Through their professional corporations, two dentists entered into a joint venture agreement (hereinafter “JVA”) to continue their business relationship in general practice dentistry. The JVA included a provision which related to the necessary notice to effect termination, but did not include the consequences of termination, such as whether a dissolution or a buy-out would take place with respect to the parties’ interests in the general dentistry practice.
Dr. Tonino Ciocca on behalf of Tonino Ciocca Dentistry Professional Corp. (hereinafter the “appellant”) began additional training with the view to establish an independent practice from the business relationship governed by the aforementioned JVA with Dr. Zachary Timoon on behalf of Zachary Timoon Dentistry Professional Corp (hereinafter the “respondent”). In 2013 the appellant successfully opened two (2) new clinics specializing in prosthodontics.
Although the appellant continued to work at the general practice dentistry clinic during his training, it was the understanding of the parties the joint venture would terminate, without winding-up the practice. However, the appellant was reluctant to sell his interest to the respondent until his new specialized practice was amply profitable.

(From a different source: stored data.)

(* ===== verification/S3Live.v ===== *)
(** * S3Live: is this mount live? (pkg/driver/node_s3.go)

    The gate before an S3 volume is bound into a pod, the probes the checker
    uses on a mount, and the removal of a dead one. *)

From Stdlib Require Import Ascii QArith.
From S2P Require Import Prelude GoStrings Effects Luks Mounts MountManager Csi Controller.
From S2P Require Import NodeMounts NodeLuks NodeState Drain.
Import Luks Mounts MountManager Csi NodeMounts NodeState Drain.

#[local] Open Scope Z_scope.

Module S3Live.

(** ** Paths *)

Definition DefaultKubeletRoot := "/var/lib/kubelet".

Definition resolveKubeletRoot : M string :=
  c <~ gets kubeletRootCache ;;
  match c with
  | Some r => ret r
  | None =>
      out <~ lift (runCmdBoundedOutput (10 * second) (host_cmd_u ["readlink"; "-f"; DefaultKubeletRoot])) ;;
      let resolved := match out with
                      | Ok o => if bool_decide (trim_space o = "") then DefaultKubeletRoot else trim_space o
                      | Err _ => DefaultKubeletRoot
                      end in
      modify (set_root resolved) ;~
      ret resolved
  end.

Definition consumer_path (root podUID pvName : string) : string :=
  path_join [root; "pods"; podUID; "volumes"; "kubernetes.io~csi"; pvName; "mount"].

The dispute arose when the respondent gave the necessary notice of termination under the JVA to the appellant and began to seek to exclude him from the general practice. Although the parties came to an agreement which included the appellant remaining at the practice once a week, there was still a disagreement as to how the appellant would ultimately leave the practice, including whether the appellant would withdraw over time and the parties buy-out rights.
The respondent applied to court for termination of the joint venture and a declaration which would exclude the appellant from the general dentistry practice and name the respondent as the sole owner. The appellant disputed the respondent’s right to be declared sole owner of the practice, but did not dispute the right to termination or the effective termination date.
The application judge declared the respondent as the sole owner, to the exclusion of the appellant, of the general dentistry practice. The applicant judge also directed that the financial ramifications of the order and declaration, such as the buy-out value and method of payment, are to be dealt with by further application or civil procedure and not during these proceedings.
The appellants submitted that:
- the application judge erred by exceeding his jurisdiction by ordering and making a declaration that the appellant must transfer ownership to the respondent; and
- the application judge erred in ordering that other proceedings are required to determine the parties’ financial issues rather than making a determination within the application.
THE ONTARIO COURT OF APPEAL’S DECISION
The Court dismissed the appeal for the foregoing reasons.
First, the Court found that the application judge had the requisite jurisdiction to make the order and declaration the appellant was required to transfer full ownership to the respondent. The Court reasoned that if the appellant were to maintain an ongoing ownership interest it would in effect “nullify the termination provision in the JVA, or at least make the termination meaningless.” (para 16).
Meaning, that the application judge’s decision was just ad reasonable given the facts. Once the JVA was terminated, there was a common intention that the appellant would be bought out by the respondent, otherwise the termination of the JVA would have been ineffective.
Secondly, the Court rejected the argument that the application judge erred in not directing the outstanding financial dispute to proceed to trial of the issues. Rather, the Court agreed that the application judge, leaving the choice of dispute resolution proceedings open to the parties granted better flexibility and that a trial would not grant any material advantage as argued by the appellant.
The above matter highlights the importance of contract drafting. Although the joint venture agreement included a termination provision, the lack of specificity with respect to the consequences of termination left the parties to litigate. It is advisable to include details beyond how to effect termination in a joint venture agreement rather than leave it to a court to infer the common intention of the parties.